(Stored data entries)
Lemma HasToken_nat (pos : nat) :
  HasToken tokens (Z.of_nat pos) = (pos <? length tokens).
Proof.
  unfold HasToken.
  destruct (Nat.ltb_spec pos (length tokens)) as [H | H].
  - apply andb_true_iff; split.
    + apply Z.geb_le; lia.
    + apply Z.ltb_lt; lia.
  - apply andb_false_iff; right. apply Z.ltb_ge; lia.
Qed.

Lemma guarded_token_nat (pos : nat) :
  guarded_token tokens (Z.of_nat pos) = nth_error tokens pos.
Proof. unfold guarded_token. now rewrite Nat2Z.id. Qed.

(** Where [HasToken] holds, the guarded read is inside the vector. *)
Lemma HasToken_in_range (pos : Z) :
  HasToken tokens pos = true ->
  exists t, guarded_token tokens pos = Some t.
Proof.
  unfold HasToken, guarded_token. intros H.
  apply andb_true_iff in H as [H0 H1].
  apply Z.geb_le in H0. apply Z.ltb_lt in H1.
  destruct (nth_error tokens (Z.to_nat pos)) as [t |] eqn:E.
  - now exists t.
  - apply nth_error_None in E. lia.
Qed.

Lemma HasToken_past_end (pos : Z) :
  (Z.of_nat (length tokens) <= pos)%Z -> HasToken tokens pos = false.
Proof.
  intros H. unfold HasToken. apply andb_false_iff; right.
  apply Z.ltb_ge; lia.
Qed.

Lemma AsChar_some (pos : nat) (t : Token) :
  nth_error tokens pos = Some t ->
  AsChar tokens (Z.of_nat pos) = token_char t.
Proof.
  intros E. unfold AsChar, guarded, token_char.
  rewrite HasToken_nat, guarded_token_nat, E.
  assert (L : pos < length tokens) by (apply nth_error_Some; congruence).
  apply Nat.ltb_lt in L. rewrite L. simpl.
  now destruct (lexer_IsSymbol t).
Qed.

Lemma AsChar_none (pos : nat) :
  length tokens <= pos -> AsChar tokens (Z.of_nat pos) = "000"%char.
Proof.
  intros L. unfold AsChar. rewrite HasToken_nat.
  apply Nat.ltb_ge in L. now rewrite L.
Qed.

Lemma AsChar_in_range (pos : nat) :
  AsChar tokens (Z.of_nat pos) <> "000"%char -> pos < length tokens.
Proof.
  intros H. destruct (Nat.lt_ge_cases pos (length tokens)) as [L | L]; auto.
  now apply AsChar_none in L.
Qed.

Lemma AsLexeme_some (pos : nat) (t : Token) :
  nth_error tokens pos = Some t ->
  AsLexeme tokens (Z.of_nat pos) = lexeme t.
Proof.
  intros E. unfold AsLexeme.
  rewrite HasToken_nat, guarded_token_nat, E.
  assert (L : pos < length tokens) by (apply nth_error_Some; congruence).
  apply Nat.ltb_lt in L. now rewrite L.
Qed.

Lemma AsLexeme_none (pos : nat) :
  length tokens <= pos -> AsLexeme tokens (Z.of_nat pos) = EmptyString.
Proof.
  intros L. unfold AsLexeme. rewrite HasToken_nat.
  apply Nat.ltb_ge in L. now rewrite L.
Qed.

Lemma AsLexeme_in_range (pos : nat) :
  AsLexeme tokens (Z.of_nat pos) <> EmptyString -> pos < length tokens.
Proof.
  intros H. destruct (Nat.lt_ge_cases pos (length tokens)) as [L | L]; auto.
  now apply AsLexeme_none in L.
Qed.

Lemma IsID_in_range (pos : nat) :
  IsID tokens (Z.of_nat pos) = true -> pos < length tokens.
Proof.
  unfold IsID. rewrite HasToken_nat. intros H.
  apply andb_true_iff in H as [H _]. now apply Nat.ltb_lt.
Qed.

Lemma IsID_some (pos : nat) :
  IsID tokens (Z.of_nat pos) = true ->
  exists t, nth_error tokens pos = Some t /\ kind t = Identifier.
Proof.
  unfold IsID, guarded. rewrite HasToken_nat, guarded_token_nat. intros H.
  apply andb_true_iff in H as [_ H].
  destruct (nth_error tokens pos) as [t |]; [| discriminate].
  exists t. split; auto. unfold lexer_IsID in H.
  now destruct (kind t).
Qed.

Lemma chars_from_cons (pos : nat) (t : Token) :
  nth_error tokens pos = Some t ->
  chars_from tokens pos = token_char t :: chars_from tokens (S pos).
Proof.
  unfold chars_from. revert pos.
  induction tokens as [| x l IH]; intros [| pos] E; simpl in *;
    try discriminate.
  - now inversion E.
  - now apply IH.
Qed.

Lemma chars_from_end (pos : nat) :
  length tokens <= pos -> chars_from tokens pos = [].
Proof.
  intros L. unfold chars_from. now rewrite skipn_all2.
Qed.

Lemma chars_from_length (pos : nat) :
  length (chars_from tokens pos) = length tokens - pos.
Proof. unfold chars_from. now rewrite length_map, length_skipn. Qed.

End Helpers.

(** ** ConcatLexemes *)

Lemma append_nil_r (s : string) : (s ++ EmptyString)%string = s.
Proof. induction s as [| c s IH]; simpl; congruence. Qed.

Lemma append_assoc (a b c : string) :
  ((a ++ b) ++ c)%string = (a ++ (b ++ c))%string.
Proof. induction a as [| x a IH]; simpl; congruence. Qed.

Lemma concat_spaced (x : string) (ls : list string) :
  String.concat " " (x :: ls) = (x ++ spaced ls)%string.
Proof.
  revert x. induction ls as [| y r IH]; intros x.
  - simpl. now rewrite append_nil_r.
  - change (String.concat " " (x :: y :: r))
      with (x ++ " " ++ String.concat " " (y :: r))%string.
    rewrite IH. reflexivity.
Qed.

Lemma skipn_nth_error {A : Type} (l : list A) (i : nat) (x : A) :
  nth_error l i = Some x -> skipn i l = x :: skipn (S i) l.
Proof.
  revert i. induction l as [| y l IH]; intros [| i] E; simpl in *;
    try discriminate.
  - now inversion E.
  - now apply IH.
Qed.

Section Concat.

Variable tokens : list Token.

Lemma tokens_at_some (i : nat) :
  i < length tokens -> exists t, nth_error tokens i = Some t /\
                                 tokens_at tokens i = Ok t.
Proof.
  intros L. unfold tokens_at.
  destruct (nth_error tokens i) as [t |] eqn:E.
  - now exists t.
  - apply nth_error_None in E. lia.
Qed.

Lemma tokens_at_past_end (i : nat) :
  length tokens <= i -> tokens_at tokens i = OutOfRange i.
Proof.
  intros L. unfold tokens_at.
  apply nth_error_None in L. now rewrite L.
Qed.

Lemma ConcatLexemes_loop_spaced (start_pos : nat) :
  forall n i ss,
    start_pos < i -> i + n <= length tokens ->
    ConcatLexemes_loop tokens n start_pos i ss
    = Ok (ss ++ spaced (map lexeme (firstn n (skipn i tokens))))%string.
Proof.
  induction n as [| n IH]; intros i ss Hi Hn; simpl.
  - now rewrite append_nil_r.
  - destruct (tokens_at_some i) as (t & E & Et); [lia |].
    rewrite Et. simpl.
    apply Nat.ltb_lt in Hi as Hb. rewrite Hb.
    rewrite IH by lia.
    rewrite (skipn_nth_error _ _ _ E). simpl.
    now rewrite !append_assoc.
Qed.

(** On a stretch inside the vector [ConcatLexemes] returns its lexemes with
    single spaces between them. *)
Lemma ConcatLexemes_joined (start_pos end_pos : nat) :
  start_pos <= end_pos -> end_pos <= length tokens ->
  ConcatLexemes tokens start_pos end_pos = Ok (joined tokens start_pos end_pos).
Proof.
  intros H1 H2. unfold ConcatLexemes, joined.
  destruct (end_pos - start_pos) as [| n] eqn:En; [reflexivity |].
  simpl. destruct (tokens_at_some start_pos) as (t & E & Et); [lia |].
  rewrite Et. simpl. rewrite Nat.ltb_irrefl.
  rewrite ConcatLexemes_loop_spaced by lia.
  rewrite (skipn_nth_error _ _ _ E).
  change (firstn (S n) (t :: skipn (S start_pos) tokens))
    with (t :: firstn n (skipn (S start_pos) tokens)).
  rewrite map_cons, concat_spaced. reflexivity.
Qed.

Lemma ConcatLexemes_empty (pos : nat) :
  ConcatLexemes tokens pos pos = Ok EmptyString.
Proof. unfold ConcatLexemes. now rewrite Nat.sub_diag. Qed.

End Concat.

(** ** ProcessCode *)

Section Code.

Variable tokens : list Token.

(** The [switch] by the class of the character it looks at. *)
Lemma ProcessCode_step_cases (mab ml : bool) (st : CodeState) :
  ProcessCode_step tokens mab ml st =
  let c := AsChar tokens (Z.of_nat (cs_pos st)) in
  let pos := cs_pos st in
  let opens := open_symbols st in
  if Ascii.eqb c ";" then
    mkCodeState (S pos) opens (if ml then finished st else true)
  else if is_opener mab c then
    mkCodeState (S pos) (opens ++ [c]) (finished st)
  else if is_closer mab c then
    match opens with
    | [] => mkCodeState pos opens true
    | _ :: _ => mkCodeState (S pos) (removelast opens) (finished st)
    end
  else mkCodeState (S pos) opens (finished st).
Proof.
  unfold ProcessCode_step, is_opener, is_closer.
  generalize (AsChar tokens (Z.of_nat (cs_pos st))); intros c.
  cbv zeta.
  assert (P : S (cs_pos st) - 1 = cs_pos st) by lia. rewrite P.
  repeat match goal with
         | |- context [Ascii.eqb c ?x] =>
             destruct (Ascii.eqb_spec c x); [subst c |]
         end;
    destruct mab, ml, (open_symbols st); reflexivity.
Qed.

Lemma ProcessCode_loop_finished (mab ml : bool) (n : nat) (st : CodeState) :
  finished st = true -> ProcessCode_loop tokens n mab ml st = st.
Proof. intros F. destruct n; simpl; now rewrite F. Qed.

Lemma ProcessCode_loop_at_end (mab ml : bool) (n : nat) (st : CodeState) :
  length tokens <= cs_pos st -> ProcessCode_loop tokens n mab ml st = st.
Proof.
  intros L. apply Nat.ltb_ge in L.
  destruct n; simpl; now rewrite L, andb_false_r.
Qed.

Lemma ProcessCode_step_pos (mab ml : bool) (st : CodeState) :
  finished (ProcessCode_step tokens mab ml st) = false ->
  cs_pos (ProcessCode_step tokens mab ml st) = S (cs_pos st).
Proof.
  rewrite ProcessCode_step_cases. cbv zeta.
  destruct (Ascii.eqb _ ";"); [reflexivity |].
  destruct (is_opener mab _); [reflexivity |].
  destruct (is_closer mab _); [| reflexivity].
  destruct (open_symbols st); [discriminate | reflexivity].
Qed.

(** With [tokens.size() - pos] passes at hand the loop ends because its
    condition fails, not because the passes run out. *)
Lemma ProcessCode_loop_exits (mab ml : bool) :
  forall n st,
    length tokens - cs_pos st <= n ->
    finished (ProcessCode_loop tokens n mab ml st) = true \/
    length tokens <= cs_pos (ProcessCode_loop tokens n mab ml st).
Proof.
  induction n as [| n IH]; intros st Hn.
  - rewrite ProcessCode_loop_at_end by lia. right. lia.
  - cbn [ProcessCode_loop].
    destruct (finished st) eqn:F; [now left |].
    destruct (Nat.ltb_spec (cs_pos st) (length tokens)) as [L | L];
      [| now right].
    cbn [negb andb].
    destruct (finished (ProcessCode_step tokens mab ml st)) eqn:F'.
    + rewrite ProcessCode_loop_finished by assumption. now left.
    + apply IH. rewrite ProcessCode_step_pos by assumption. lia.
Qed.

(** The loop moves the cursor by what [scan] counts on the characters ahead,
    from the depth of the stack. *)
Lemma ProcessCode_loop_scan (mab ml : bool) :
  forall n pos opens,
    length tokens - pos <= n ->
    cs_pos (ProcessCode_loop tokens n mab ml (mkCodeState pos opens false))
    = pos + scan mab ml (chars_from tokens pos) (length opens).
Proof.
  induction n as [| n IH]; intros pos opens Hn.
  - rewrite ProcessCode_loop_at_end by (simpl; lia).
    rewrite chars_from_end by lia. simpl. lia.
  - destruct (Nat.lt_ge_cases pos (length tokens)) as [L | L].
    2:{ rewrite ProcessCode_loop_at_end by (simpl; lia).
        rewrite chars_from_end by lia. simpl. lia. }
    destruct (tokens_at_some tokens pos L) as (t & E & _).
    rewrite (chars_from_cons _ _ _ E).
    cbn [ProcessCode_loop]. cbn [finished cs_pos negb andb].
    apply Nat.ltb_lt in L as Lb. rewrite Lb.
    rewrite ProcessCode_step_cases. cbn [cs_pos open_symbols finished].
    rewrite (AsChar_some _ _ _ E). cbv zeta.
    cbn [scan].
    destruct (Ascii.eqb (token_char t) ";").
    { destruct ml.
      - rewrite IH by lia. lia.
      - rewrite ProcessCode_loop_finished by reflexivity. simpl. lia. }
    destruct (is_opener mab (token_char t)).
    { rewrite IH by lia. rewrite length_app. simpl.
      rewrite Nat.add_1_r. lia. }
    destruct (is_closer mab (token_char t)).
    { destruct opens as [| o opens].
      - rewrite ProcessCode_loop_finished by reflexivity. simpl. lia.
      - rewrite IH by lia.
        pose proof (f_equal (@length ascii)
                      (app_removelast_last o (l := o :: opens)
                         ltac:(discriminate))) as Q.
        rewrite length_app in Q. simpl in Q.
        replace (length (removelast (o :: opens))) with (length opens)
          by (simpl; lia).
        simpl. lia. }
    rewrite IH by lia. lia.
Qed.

**WORK ORDER**
Reproduce every line in the data that has the word "assumption" in it.

**RESPONSE FOR THIS EXERCISE**
    + rewrite ProcessCode_loop_finished by assumption. now left.
    + apply IH. rewrite ProcessCode_step_pos by assumption. lia.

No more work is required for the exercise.